Jonathan Goldstein

The origin of the "Curacao visa" in Kaunas

I mentioned that there are a lot of sources on the Zwatendijk and Sugihara rescue operation in Kaunas. I still have not taken a full inventory, but I have had the chance to closely read the historiographical account of Jonathan Goldstein, "Motivation in Holocaust Rescue: The Case of Jan Zwartendijk in Lithuania, 1940" (published in Lessons and Legacies VI: New Currents in Holocaust Research (Northwestern University Press, 2004)

Goldstein's account and analysis of the case adds significant information about the origin of the Curaçao visa, but is silent on the subject of an earlier similar use of Curaçao visas in Toulouse. Because Goldstein mentions other ensuing cases of Curaçao visas in Sweden and China that he says were inspired by the circumstances in Kaunas, it is clear he does not know that there was an even earlier instance of their use in Toulouse.

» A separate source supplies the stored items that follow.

(** The code points with the property Case_Ignorable. *)
Definition caseIgnorableRanges : list (Z * Z) :=
  [
    (39, 39); (46, 46); (58, 58); (94, 94); (96, 96); (168, 168);
    (173, 173); (175, 175); (180, 180); (183, 184); (688, 879); (884, 885);
    (890, 890); (900, 901); (903, 903); (1155, 1161); (1369, 1369); (1375, 1375);
    (1425, 1469); (1471, 1471); (1473, 1474); (1476, 1477); (1479, 1479); (1524, 1524);
    (1536, 1541); (1552, 1562); (1564, 1564); (1600, 1600); (1611, 1631); (1648, 1648);
    (1750, 1757); (1759, 1768); (1770, 1773); (1807, 1807); (1809, 1809); (1840, 1866);
    (1958, 1968); (2027, 2037); (2042, 2042); (2045, 2045); (2070, 2093); (2137, 2139);
    (2184, 2184); (2192, 2193); (2200, 2207); (2249, 2306); (2362, 2362); (2364, 2364);
    (2369, 2376); (2381, 2381); (2385, 2391); (2402, 2403); (2417, 2417); (2433, 2433);
    (2492, 2492); (2497, 2500); (2509, 2509); (2530, 2531); (2558, 2558); (2561, 2562);
    (2620, 2620); (2625, 2626); (2631, 2632); (2635, 2637); (2641, 2641); (2672, 2673);
    (2677, 2677); (2689, 2690); (2748, 2748); (2753, 2757); (2759, 2760); (2765, 2765);
    (2786, 2787); (2810, 2815); (2817, 2817); (2876, 2876); (2879, 2879); (2881, 2884);
    (2893, 2893); (2901, 2902); (2914, 2915); (2946, 2946); (3008, 3008); (3021, 3021);
    (3072, 3072); (3076, 3076); (3132, 3132); (3134, 3136); (3142, 3144); (3146, 3149);
    (3157, 3158); (3170, 3171); (3201, 3201); (3260, 3260); (3263, 3263); (3270, 3270);
    (3276, 3277); (3298, 3299); (3328, 3329); (3387, 3388); (3393, 3396); (3405, 3405);
    (3426, 3427); (3457, 3457); (3530, 3530); (3538, 3540); (3542, 3542); (3633, 3633);
    (3636, 3642); (3654, 3662); (3761, 3761); (3764, 3772); (3782, 3782); (3784, 3789);
    (3864, 3865); (3893, 3893); (3895, 3895); (3897, 3897); (3953, 3966); (3968, 3972);
    (3974, 3975); (3981, 3991); (3993, 4028); (4038, 4038); (4141, 4144); (4146, 4151);
    (4153, 4154); (4157, 4158); (4184, 4185); (4190, 4192); (4209, 4212); (4226, 4226);
    (4229, 4230); (4237, 4237); (4253, 4253); (4348, 4348); (4957, 4959); (5906, 5908);
    (5938, 5939); (5970, 5971); (6002, 6003); (6068, 6069); (6071, 6077); (6086, 6086);
    (6089, 6099); (6103, 6103); (6109, 6109); (6155, 6159); (6211, 6211); (6277, 6278);
    (6313, 6313); (6432, 6434); (6439, 6440); (6450, 6450); (6457, 6459); (6679, 6680);
    (6683, 6683); (6742, 6742); (6744, 6750); (6752, 6752); (6754, 6754); (6757, 6764);
    (6771, 6780); (6783, 6783); (6823, 6823); (6832, 6862); (6912, 6915); (6964, 6964);
    (6966, 6970); (6972, 6972); (6978, 6978); (7019, 7027); (7040, 7041); (7074, 7077);
    (7080, 7081); (7083, 7085); (7142, 7142); (7144, 7145); (7149, 7149); (7151, 7153);
    (7212, 7219); (7222, 7223); (7288, 7293); (7376, 7378); (7380, 7392); (7394, 7400);
    (7405, 7405); (7412, 7412); (7416, 7417); (7468, 7530); (7544, 7544); (7579, 7679);
    (8125, 8125); (8127, 8129); (8141, 8143); (8157, 8159); (8173, 8175); (8189, 8190);
    (8203, 8207); (8216, 8217); (8228, 8228); (8231, 8231); (8234, 8238); (8288, 8292);
    (8294, 8303); (8305, 8305); (8319, 8319); (8336, 8348); (8400, 8432); (11388, 11389);
    (11503, 11505); (11631, 11631); (11647, 11647); (11744, 11775); (11823, 11823); (12293, 12293);
    (12330, 12333); (12337, 12341); (12347, 12347); (12441, 12446); (12540, 12542); (40981, 40981);
    (42232, 42237); (42508, 42508); (42607, 42610); (42612, 42621); (42623, 42623); (42652, 42655);
    (42736, 42737); (42752, 42785); (42864, 42864); (42888, 42890); (42994, 42996); (43000, 43001);
    (43010, 43010); (43014, 43014); (43019, 43019); (43045, 43046); (43052, 43052); (43204, 43205);
    (43232, 43249); (43263, 43263); (43302, 43309); (43335, 43345); (43392, 43394); (43443, 43443);
    (43446, 43449); (43452, 43453); (43471, 43471); (43493, 43494); (43561, 43566); (43569, 43570);
    (43573, 43574); (43587, 43587); (43596, 43596); (43632, 43632); (43644, 43644); (43696, 43696);
    (43698, 43700); (43703, 43704); (43710, 43711); (43713, 43713); (43741, 43741); (43756, 43757);
    (43763, 43764); (43766, 43766); (43867, 43871); (43881, 43883); (44005, 44005); (44008, 44008);
    (44013, 44013); (64286, 64286); (64434, 64450); (65024, 65039); (65043, 65043); (65056, 65071);
    (65106, 65106); (65109, 65109); (65279, 65279); (65287, 65287); (65294, 65294); (65306, 65306);
    (65342, 65342); (65344, 65344); (65392, 65392); (65438, 65439); (65507, 65507); (65529, 65531);
    (66045, 66045); (66272, 66272); (66422, 66426); (67456, 67461); (67463, 67504); (67506, 67514);
    (68097, 68099); (68101, 68102); (68108, 68111); (68152, 68154); (68159, 68159); (68325, 68326);
    (68900, 68903); (69291, 69292); (69446, 69456); (69506, 69509); (69633, 69633); (69688, 69702);
    (69744, 69744); (69747, 69748); (69759, 69761); (69811, 69814); (69817, 69818); (69821, 69821);
    (69826, 69826); (69837, 69837); (69888, 69890); (69927, 69931); (69933, 69940); (70003, 70003);
    (70016, 70017); (70070, 70078); (70089, 70092); (70095, 70095); (70191, 70193); (70196, 70196);
    (70198, 70199); (70206, 70206); (70367, 70367); (70371, 70378); (70400, 70401); (70459, 70460);
    (70464, 70464); (70502, 70508); (70512, 70516); (70712, 70719); (70722, 70724); (70726, 70726);
    (70750, 70750); (70835, 70840); (70842, 70842); (70847, 70848); (70850, 70851); (71090, 71093);
    (71100, 71101); (71103, 71104); (71132, 71133); (71219, 71226); (71229, 71229); (71231, 71232);
    (71339, 71339); (71341, 71341); (71344, 71349); (71351, 71351); (71453, 71455); (71458, 71461);
    (71463, 71467); (71727, 71735); (71737, 71738); (71995, 71996); (71998, 71998); (72003, 72003);
    (72148, 72151); (72154, 72155); (72160, 72160); (72193, 72202); (72243, 72248); (72251, 72254);
    (72263, 72263); (72273, 72278); (72281, 72283); (72330, 72342); (72344, 72345); (72752, 72758);
    (72760, 72765); (72767, 72767); (72850, 72871); (72874, 72880); (72882, 72883); (72885, 72886);
    (73009, 73014); (73018, 73018); (73020, 73021); (73023, 73029); (73031, 73031); (73104, 73105);
    (73109, 73109); (73111, 73111); (73459, 73460); (78896, 78904); (92912, 92916); (92976, 92982);
    (92992, 92995); (94031, 94031); (94095, 94111); (94176, 94177); (94179, 94180); (110576, 110579);
    (110581, 110587); (110589, 110590); (113821, 113822); (113824, 113827); (118528, 118573); (118576, 118598);
    (119143, 119145); (119155, 119170); (119173, 119179); (119210, 119213); (119362, 119364); (121344, 121398);
    (121403, 121452); (121461, 121461); (121476, 121476); (121499, 121503); (121505, 121519); (122880, 122886);
    (122888, 122904); (122907, 122913); (122915, 122916); (122918, 122922); (123184, 123197); (123566, 123566);
    (123628, 123631); (125136, 125142); (125252, 125259); (127995, 127999); (917505, 917505); (917536, 917631);
    (917760, 917999) ].
(** Decoding, four characters at a time; it stops at the padding. *)
Fixpoint decode (s : string) : list byte :=
  match s with
  | String c1 (String c2 (String c3 (String c4 rest))) =>
      match value c1, value c2, value c3, value c4 with
      | Some p, Some q, Some r, Some t =>
          (byte_of (p * 4 + q / 16)
             ++ byte_of (q mod 16 * 16 + r / 4)
             ++ byte_of (r mod 4 * 64 + t) ++ decode rest)%list
      | Some p, Some q, Some r, None =>
          (byte_of (p * 4 + q / 16) ++ byte_of (q mod 16 * 16 + r / 4))%list
      | Some p, Some q, None, _ => byte_of (p * 4 + q / 16)
      | _, _, _, _ => []
      end
  | _ => []
  end%N.

End Base64.

End JS.

(** ** client/screens/RecordScreen.tsx *)

Module RecordScreen.

(** [function getConfidenceOpacity(confidence?: number): number] *)
Definition getConfidenceOpacity (confidence : option JS.number) : JS.number :=
  if negb (JS.truthy_opt JS.truthy_num confidence) then JS.one
  else match confidence with
       | None => JS.one
       | Some c =>
           if JS.geb c JS.lit_0_9 then JS.one
           else if JS.geb c JS.lit_0_7 then JS.lit_0_8
           else JS.lit_0_5
       end.

End RecordScreen.

(** ** client/screens/SessionDetailScreen.tsx *)

Module SessionDetailScreen.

Here is a summary of Goldstein's account.

By the early months of 1940, thousands of Jewish refugees fleeing the Nazis to the west and the Soviets to the east were accumulating in unoccupied Lithuania.

In May, after the German occupation of the Netherlands, the Dutch government in exile in England, appointed L.P.J. de Decker as its representative to the Baltic states, based in Riga.

Early in June, de Decker dismisses the previous Dutch consul in Kovno, a Lithuanian he suspected of Nazi sympathies. He appoints Jan Zwartendijk, the local Philips representative, as honorary consul.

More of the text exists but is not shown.